> Action item
For the entries below, the result should be an exact transcription of the lines from the one with "Definition endswith_str (suffix" up to and including the one with "pad2 (hour d)", and only those.

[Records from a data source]
☆ ☆ ☆ ☆ ☆

(** * SAVER_LOGGER: a shallow embedding of the logging core

    The Burp extension [SAVER_LOGGER.py] queues every observed HTTP message,
    turns the queued items into log rows on a worker thread, and writes the
    rows to CSV files on demand and from a timer.  This file embeds the
    methods of [BurpExtender] that touch [log_data], [request_counter],
    [request_tracking], [processing_queue] and [last_backup_time], and
    states the behaviour of the specification over them.

    Conventions of the embedding.
    - [self] is a record with the attributes of the Python object; a method
      takes [self] first, as in Python, and returns the updated record.
    - A Python [int] is a [Z]; a [str] is a [string]; the dict
      [request_tracking] is a [gmap Z _]; the list [log_data] is a [list].
    - Every reading of the wall clock is an argument of the method that
      reads it; [strftime] formats it.
    - The file system is a finite map from paths to contents, threaded
      through the methods that write.
    - A critical section (the code between [lock()] and [unlock()]) is one
      definition; a handler is the composition of its critical sections, so
      one work item is processed without another thread in between.
    - Swing status text ([_append_status]) and console prints are not
      modelled; message dialogs are, as the value a UI action returns. *)

From Stdlib Require Import ZArith String Ascii List Lia DecimalString.
From stdpp Require Import gmap strings list fin_maps.

Open Scope Z_scope.
Open Scope string_scope.
Open Scope list_scope.

(** ** Python strings *)

Module Py.

(** [str(n)] for an [int]. *)
Definition str_int (n : Z) : string := NilZero.string_of_int (Z.to_int n).

Fixpoint chars (s : string) : list ascii :=
  match s with
  | EmptyString => []
  | String c s' => c :: chars s'
  end.

(** [s.replace(old, new)] where [old] and [new] are one character long, the
    only form the exporter uses. *)
Fixpoint replace (old new : ascii) (s : string) : string :=
  match s with
  | EmptyString => EmptyString
  | String c s' =>
      String (if Ascii.eqb c old then new else c) (replace old new s')
  end.

(** [sep.join(l)]. *)
Fixpoint join (sep : string) (l : list string) : string :=
  match l with
  | [] => ""
  | [x] => x
  | x :: rest => x +:+ sep +:+ join sep rest
  end.

(** [s.split(sep)] for a one-character separator: the pieces between the
    occurrences of [sep], always at least one piece.  [split_acc] carries
    the current piece reversed. *)
Fixpoint split_acc (sep : ascii) (acc : list ascii) (s : string) : list string :=
  match s with
  | EmptyString => [string_of_list_ascii (rev acc)]
  | String c s' =>
      if Ascii.eqb c sep
      then string_of_list_ascii (rev acc) :: split_acc sep [] s'
      else split_acc sep (c :: acc) s'
  end.

Definition split (sep : ascii) (s : string) : list string := split_acc sep [] s.

(** [s.startswith(c)] and [s.endswith(c)] for one character. *)
Definition startswith (c : ascii) (s : string) : bool :=
  match s with
  | String c' _ => Ascii.eqb c' c
  | EmptyString => false
  end.

Fixpoint endswith (c : ascii) (s : string) : bool :=
  match s with
  | EmptyString => false
  | String c' EmptyString => Ascii.eqb c' c
  | String _ s' => endswith c s'
  end.

(** [s.endswith(suffix)] for a string suffix. *)
Definition endswith_str (suffix s : string) : bool :=
  (String.length suffix <=? String.length s)%nat
  && String.eqb
       (String.substring (String.length s - String.length suffix)
          (String.length suffix) s)
       suffix.

(** [os.path.join(a, b)] with the POSIX separator. *)
Definition path_join (a b : string) : string :=
  if startswith "/" b then b
  else if String.eqb a "" || endswith "/" a then a +:+ b
  else a +:+ "/" +:+ b.

(** [datetime.datetime]: the six fields [strftime] reads. *)
Record datetime := {
  year : nat; month : nat; day : nat;
  hour : nat; minute : nat; second : nat
}.

Definition digit (n : nat) : ascii :=
  match (n mod 10)%nat with
  | 0%nat => "0" | 1%nat => "1" | 2%nat => "2" | 3%nat => "3" | 4%nat => "4"
  | 5%nat => "5" | 6%nat => "6" | 7%nat => "7" | 8%nat => "8" | _ => "9"
  end%char.

(** Zero-padded decimal of fixed width, as [%Y] (width 4) and [%m], [%d],
    [%H], [%M], [%S] (width 2) print the fields of a valid [datetime]. *)
Definition pad2 (n : nat) : string :=
  String (digit (n / 10)) (String (digit n) "").

Definition pad4 (n : nat) : string :=
  String (digit (n / 1000)) (String (digit (n / 100)) (pad2 n)).

Definition directive (c : ascii) (d : datetime) : string :=
  if Ascii.eqb c "Y" then pad4 (year d)
  else if Ascii.eqb c "m" then pad2 (month d)
  else if Ascii.eqb c "d" then pad2 (day d)
  else if Ascii.eqb c "H" then pad2 (hour d)
  else if Ascii.eqb c "M" then pad2 (minute d)
  else if Ascii.eqb c "S" then pad2 (second d)
  else String c "".
(** ** Machine integers

    Go's [int] is 64 bits on every platform the portal and the service ship
    for (amd64, arm64, riscv64). *)

Definition wrap_u (w x : Z) : Z := x mod 2 ^ w.
Definition wrap_s (w x : Z) : Z := (x + 2 ^ (w - 1)) mod 2 ^ w - 2 ^ (w - 1).

Definition in_u (w x : Z) : Prop := 0 <= x < 2 ^ w.
Definition in_s (w x : Z) : Prop := - 2 ^ (w - 1) <= x < 2 ^ (w - 1).

Abbreviation u64 := (wrap_u 64).
Abbreviation s64 := (wrap_s 64).

Lemma wrap_u_id w x : in_u w x -> wrap_u w x = x.
Proof. intros H. apply Z.mod_small, H. Qed.

Lemma wrap_u_range w x : 0 <= w -> in_u w (wrap_u w x).
Proof. intros. apply Z.mod_pos_bound. lia. Qed.

Lemma wrap_s_id w x : 0 < w -> in_s w x -> wrap_s w x = x.
Proof.
  unfold in_s, wrap_s. intros Hw H.
  assert (2 ^ w = 2 * 2 ^ (w - 1)) by (rewrite <- Z.pow_succ_r by lia; f_equal; lia).
  rewrite Z.mod_small; lia.
Qed.

(** A signed value survives the conversion to unsigned and back. *)
Lemma wrap_s_wrap_u w x : 0 < w -> in_s w x -> wrap_s w (wrap_u w x) = x.
Proof.
  intros Hw H. rewrite <- (wrap_s_id w x) at 2 by done.
  unfold wrap_s, wrap_u. by rewrite Zplus_mod_idemp_l.
Qed.

Lemma wrap_s_range w x : 0 < w -> in_s w (wrap_s w x).
Proof.
  unfold in_s, wrap_s. intros Hw.
  assert (2 ^ w = 2 * 2 ^ (w - 1)) by (rewrite <- Z.pow_succ_r by lia; f_equal; lia).
  pose proof (Z.mod_pos_bound (x + 2 ^ (w - 1)) (2 ^ w)). lia.
Qed.

(** ** Bytes *)

Definition byte_val (b : byte) : Z := Z.of_N (Byte.to_N b).

Definition byte_of (z : Z) : byte :=
  default x00 (Byte.of_N (Z.to_N (z mod 256))).

#[export] Instance byte_eq_dec : EqDecision byte := Byte.byte_eq_dec.

#[export] Program Instance byte_countable : Countable byte :=
  inj_countable Byte.to_N Byte.of_N _.
Next Obligation. apply Byte.of_to_N. Qed.

Lemma byte_val_range b : 0 <= byte_val b < 256.
Proof. unfold byte_val. pose proof (Byte.to_N_bounded b). lia. Qed.

Lemma byte_val_inj a b : byte_val a = byte_val b -> a = b.
Proof.
  unfold byte_val. intros H. apply N2Z.inj in H.
  pose proof (Byte.of_to_N a). pose proof (Byte.of_to_N b). congruence.
Qed.

Lemma byte_val_of z : byte_val (byte_of z) = z mod 256.
Proof.
  unfold byte_of, byte_val.
  pose proof (Z.mod_pos_bound z 256 ltac:(lia)).
  destruct (Byte.of_N _) as [b|] eqn:E; simpl.
  - apply Byte.to_of_N in E. rewrite E. lia.
  - apply Byte.of_N_None_iff in E. lia.
Qed.

Lemma byte_of_val b : byte_of (byte_val b) = b.
Proof.
  apply byte_val_inj. rewrite byte_val_of. apply Z.mod_small, byte_val_range.
Qed.

(** Go strings and [[]byte] values are both byte sequences. [bs] reads a literal. *)
Abbreviation bytes := (list byte).

Definition bs (s : string) : bytes := String.list_byte_of_string s.

Definition Zlen {A} (l : list A) : Z := Z.of_nat (length l).

Lemma Zlen_nonneg {A} (l : list A) : 0 <= Zlen l.
Proof. unfold Zlen. lia. Qed.

Lemma Zlen_app {A} (l k : list A) : Zlen (l ++ k) = Zlen l + Zlen k.
Proof. unfold Zlen. rewrite length_app. lia. Qed.

(** [s[lo:hi]] *)
Definition slice {A} (lo hi : nat) (l : list A) : list A := take (hi - lo) (drop lo l).

Lemma length_slice {A} lo hi (l : list A) :
  (hi <= length l)%nat -> length (slice lo hi l) = (hi - lo)%nat.
Proof. intros. unfold slice. rewrite length_take, length_drop. lia. Qed.

Lemma drop_slice {A} lo hi (l : list A) :
  (lo <= hi)%nat -> drop lo l = slice lo hi l ++ drop hi l.
Proof.
  intros. unfold slice. rewrite <- (take_drop (hi - lo) (drop lo l)) at 1.
  rewrite drop_drop. do 2 f_equal. lia.
Qed.

(** Byte classes, written as the [switch] arms of the source write them. *)
Definition between (lo hi : byte) (b : byte) : bool :=
  (byte_val lo <=? byte_val b) && (byte_val b <=? byte_val hi).

Definition is_lower (b : byte) : bool := between "a" "z" b.
Definition is_upper (b : byte) : bool := between "A" "Z" b.
Definition is_digit (b : byte) : bool := between "0" "9" b.

(** ** Big-endian integers ([encoding/binary]) *)

Fixpoint be_put (n : nat) (z : Z) : bytes :=
  match n with
  | O => []
  | S n' => byte_of (z / 256 ^ Z.of_nat n') :: be_put n' z
  end.

Definition be_get (l : bytes) : Z := foldl (fun acc b => acc * 256 + byte_val b) 0 l.

Lemma length_be_put n z : length (be_put n z) = n.
Proof. induction n; simpl; congruence. Qed.

Lemma Zlen_be_put n z : Zlen (be_put n z) = Z.of_nat n.
Proof. unfold Zlen. by rewrite length_be_put. Qed.

Lemma foldl_be_get l acc :
  foldl (fun acc b => acc * 256 + byte_val b) acc l = acc * 256 ^ Zlen l + be_get l.
Proof.
  unfold be_get. revert acc. induction l as [|b l IH]; intros acc; cbn [foldl].
  - unfold Zlen. simpl. lia.
  - rewrite IH, (IH (0 * 256 + byte_val b)). unfold Zlen. simpl length.
    rewrite Nat2Z.inj_succ, Z.pow_succ_r by lia. nia.
Qed.

Lemma be_get_cons b l : be_get (b :: l) = byte_val b * 256 ^ Zlen l + be_get l.
Proof. unfold be_get at 1. cbn [foldl]. apply foldl_be_get. Qed.

Lemma be_get_range l : 0 <= be_get l < 256 ^ Zlen l.
Proof.
  induction l as [|b l IH]; [done|]. rewrite be_get_cons.
  pose proof (byte_val_range b). unfold Zlen in *. simpl length.
  rewrite Nat2Z.inj_succ, Z.pow_succ_r by lia. nia.
Qed.

Lemma be_get_put n z : be_get (be_put n z) = z mod 256 ^ Z.of_nat n.
Proof.
  induction n as [|n IH]; simpl be_put; [by rewrite Z.mod_1_r|].
  rewrite be_get_cons, IH, byte_val_of. unfold Zlen. rewrite length_be_put.
  rewrite Nat2Z.inj_succ, Z.pow_succ_r, (Z.mul_comm 256) by lia.
  rewrite Z.rem_mul_r by lia. lia.
Qed.

Lemma be_get_put_small n z : 0 <= z < 256 ^ Z.of_nat n -> be_get (be_put n z) = z.
Proof. intros. rewrite be_get_put. by apply Z.mod_small. Qed.

Lemma be_put_ext n x y :
  x mod 256 ^ Z.of_nat n = y mod 256 ^ Z.of_nat n -> be_put n x = be_put n y.
Proof.
  revert x y. induction n as [|n IH]; intros x y H; [done|]. cbn [be_put].
  rewrite Nat2Z.inj_succ, Z.pow_succ_r, (Z.mul_comm 256), !Z.rem_mul_r in H by lia.
  pose proof (Z.mod_pos_bound x (256 ^ Z.of_nat n) ltac:(lia)).
  pose proof (Z.mod_pos_bound y (256 ^ Z.of_nat n) ltac:(lia)).
  destruct (Z.div_mod_unique (256 ^ Z.of_nat n)
    ((x / 256 ^ Z.of_nat n) mod 256) ((y / 256 ^ Z.of_nat n) mod 256)
    (x mod 256 ^ Z.of_nat n) (y mod 256 ^ Z.of_nat n)) as [Hd Hm]; [lia..|].
  f_equal; [|by apply IH]. apply byte_val_inj. by rewrite !byte_val_of.
Qed.

Lemma be_put_get l : be_put (length l) (be_get l) = l.
Proof.
  induction l as [|b l IH]; [done|]. simpl length. cbn [be_put].
  pose proof (be_get_range l). rewrite be_get_cons. unfold Zlen in *. f_equal.
  - rewrite Z.div_add_l, Z.div_small, Z.add_0_r by lia. apply byte_of_val.
  - etransitivity; [apply be_put_ext | exact IH].
    by rewrite Z.add_comm, Z.mod_add by lia.
Qed.

Lemma be_put_get' n l : length l = n -> be_put n (be_get l) = l.
Proof. intros <-. apply be_put_get. Qed.

(** ** sort.Slice

    Insertion sort stands for [sort.Slice]. Where [less] is a strict total order
    the sorted permutation is unique, so any algorithm computes it; where it has
    ties (completion times of uploads) the theorems quantify over every order of
    the input, which lets ties come out in any order. *)

Fixpoint sort_insert {A} (less : A -> A -> bool) (x : A) (l : list A) : list A :=
  match l with
  | [] => [x]
  | y :: l' => if less x y then x :: l else y :: sort_insert less x l'
  end.

Definition sort_slice {A} (less : A -> A -> bool) (l : list A) : list A :=
  foldr (sort_insert less) [] l.

Section sorting.
Context {A : Type} (less : A -> A -> bool).

Lemma sort_insert_perm x l : sort_insert less x l ≡ₚ x :: l.
Proof.
  induction l as [|y l IH]; simpl; [done|]. destruct (less x y); [done|].
  by rewrite IH, Permutation_swap.
Qed.

Lemma sort_slice_perm l : sort_slice less l ≡ₚ l.
Proof. induction l as [|x l IH]; simpl; [done|]. by rewrite sort_insert_perm, IH. Qed.

(** No element is [less] than one before it. *)
Definition sorted_by : list A -> Prop := StronglySorted (fun x y => less y x = false).

Context (less_asym : forall x y, less x y = true -> less y x = false)
        (less_negtrans : forall x y z, less y x = false -> less z y = false -> less z x = false).

Lemma sort_insert_sorted x l : sorted_by l -> sorted_by (sort_insert less x l).
Proof using less_asym less_negtrans.
  induction 1 as [|y l Hs IH Hy]; simpl; [repeat constructor|].
  destruct (less x y) eqn:E.
  - constructor; [by constructor|]. constructor; [by apply less_asym|].
    eapply Forall_impl; [exact Hy|]. intros z Hz. eauto.
  - constructor; [done|]. rewrite sort_insert_perm. by constructor.
Qed.

Lemma sort_slice_sorted l : sorted_by (sort_slice less l).
Proof using less_asym less_negtrans.
  induction l; simpl; [constructor|]. by apply sort_insert_sorted.
Qed.
End sorting.

Lemma StronglySorted_impl {A} (R S : A -> A -> Prop) l :
  (forall x y, R x y -> S x y) -> StronglySorted R l -> StronglySorted S l.
Proof.
  intros HRS. induction 1 as [|x l Hl IH Hx]; constructor; [done|].
  eapply Forall_impl; [exact Hx|]. eauto.
Qed.

(** ** Induction and exhaustive checks *)

Lemma list_len_ind {A} (P : list A -> Prop) :
  (forall l, (forall k, (length k < length l)%nat -> P k) -> P l) -> forall l, P l.
Proof.
  intros H l. remember (length l) as n eqn:Hn. revert l Hn.
  induction (lt_wf n) as [n _ IH]. intros l ->. apply H. intros k Hk. by eapply IH.
Qed.

Definition all_bytes : bytes := byte_of <$> (Z.of_nat <$> seq 0 256).

(** A boolean property of bytes holds everywhere if it holds on the 256 values. *)
Lemma byte_all (P : byte -> bool) : forallb P all_bytes = true -> forall b, P b = true.
Proof.
  intros H b. rewrite forallb_forall in H. apply H. unfold all_bytes.
  rewrite <- (byte_of_val b). apply in_map, in_map_iff. pose proof (byte_val_range b).
  exists (Z.to_nat (byte_val b)). split; [lia|]. apply in_seq. lia.
Qed.

Definition small_nats (n : nat) : list Z := Z.of_nat <$> seq 0 n.

Lemma small_all (P : Z -> bool) n :
  forallb P (small_nats n) = true -> forall z, 0 <= z < Z.of_nat n -> P z = true.
Proof.
  intros H z Hz. rewrite forallb_forall in H. apply H. apply in_map_iff.
  exists (Z.to_nat z). split; [lia|]. apply in_seq. lia.
Qed.

(** ** Reachability *)

Lemma rtc_invariant {A} (R : relation A) (P : A -> Prop) x y :
  P x -> (forall a b, R a b -> P a -> P b) -> rtc R x y -> P y.
Proof. intros Hx Hs. induction 1; eauto. Qed.

(** ** Histories *)

(** Every element of a history satisfies [P] relative to what came before it. *)
Definition each_after {A} (P : list A -> A -> Prop) (l : list A) : Prop :=
  forall pre x post, l = pre ++ x :: post -> P pre x.

Lemma each_after_nil {A} (P : list A -> A -> Prop) : each_after P [].
Proof. by intros [] ? ?. Qed.

Lemma each_after_snoc {A} (P : list A -> A -> Prop) l x : each_after P l -> P l x -> each_after P (l ++ [x]).
Proof.
  intros Hl Hx pre y post. destruct post as [|z post _] using rev_ind.
  - by intros [<- <-]%app_inj_tail.
  - rewrite app_comm_cons, app_assoc. intros [-> _]%app_inj_tail. by eapply Hl.
Qed.

Create HintDb history.
#[export] Hint Resolve each_after_nil each_after_snoc : history.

☆ ☆ ☆ ☆ ☆

> Task result
Definition endswith_str (suffix s : string) : bool :=
  (String.length suffix <=? String.length s)%nat
  && String.eqb
       (String.substring (String.length s - String.length suffix)
          (String.length suffix) s)
       suffix.

(** [os.path.join(a, b)] with the POSIX separator. *)
Definition path_join (a b : string) : string :=
  if startswith "/" b then b
  else if String.eqb a "" || endswith "/" a then a +:+ b
  else a +:+ "/" +:+ b.

(** [datetime.datetime]: the six fields [strftime] reads. *)
Record datetime := {
  year : nat; month : nat; day : nat;
  hour : nat; minute : nat; second : nat
}.

Definition digit (n : nat) : ascii :=
  match (n mod 10)%nat with
  | 0%nat => "0" | 1%nat => "1" | 2%nat => "2" | 3%nat => "3" | 4%nat => "4"
  | 5%nat => "5" | 6%nat => "6" | 7%nat => "7" | 8%nat => "8" | _ => "9"
  end%char.

(** Zero-padded decimal of fixed width, as [%Y] (width 4) and [%m], [%d],
    [%H], [%M], [%S] (width 2) print the fields of a valid [datetime]. *)
Definition pad2 (n : nat) : string :=
  String (digit (n / 10)) (String (digit n) "").

Definition pad4 (n : nat) : string :=
  String (digit (n / 1000)) (String (digit (n / 100)) (pad2 n)).

Definition directive (c : ascii) (d : datetime) : string :=
  if Ascii.eqb c "Y" then pad4 (year d)
  else if Ascii.eqb c "m" then pad2 (month d)
  else if Ascii.eqb c "d" then pad2 (day d)
  else if Ascii.eqb c "H" then pad2 (hour d)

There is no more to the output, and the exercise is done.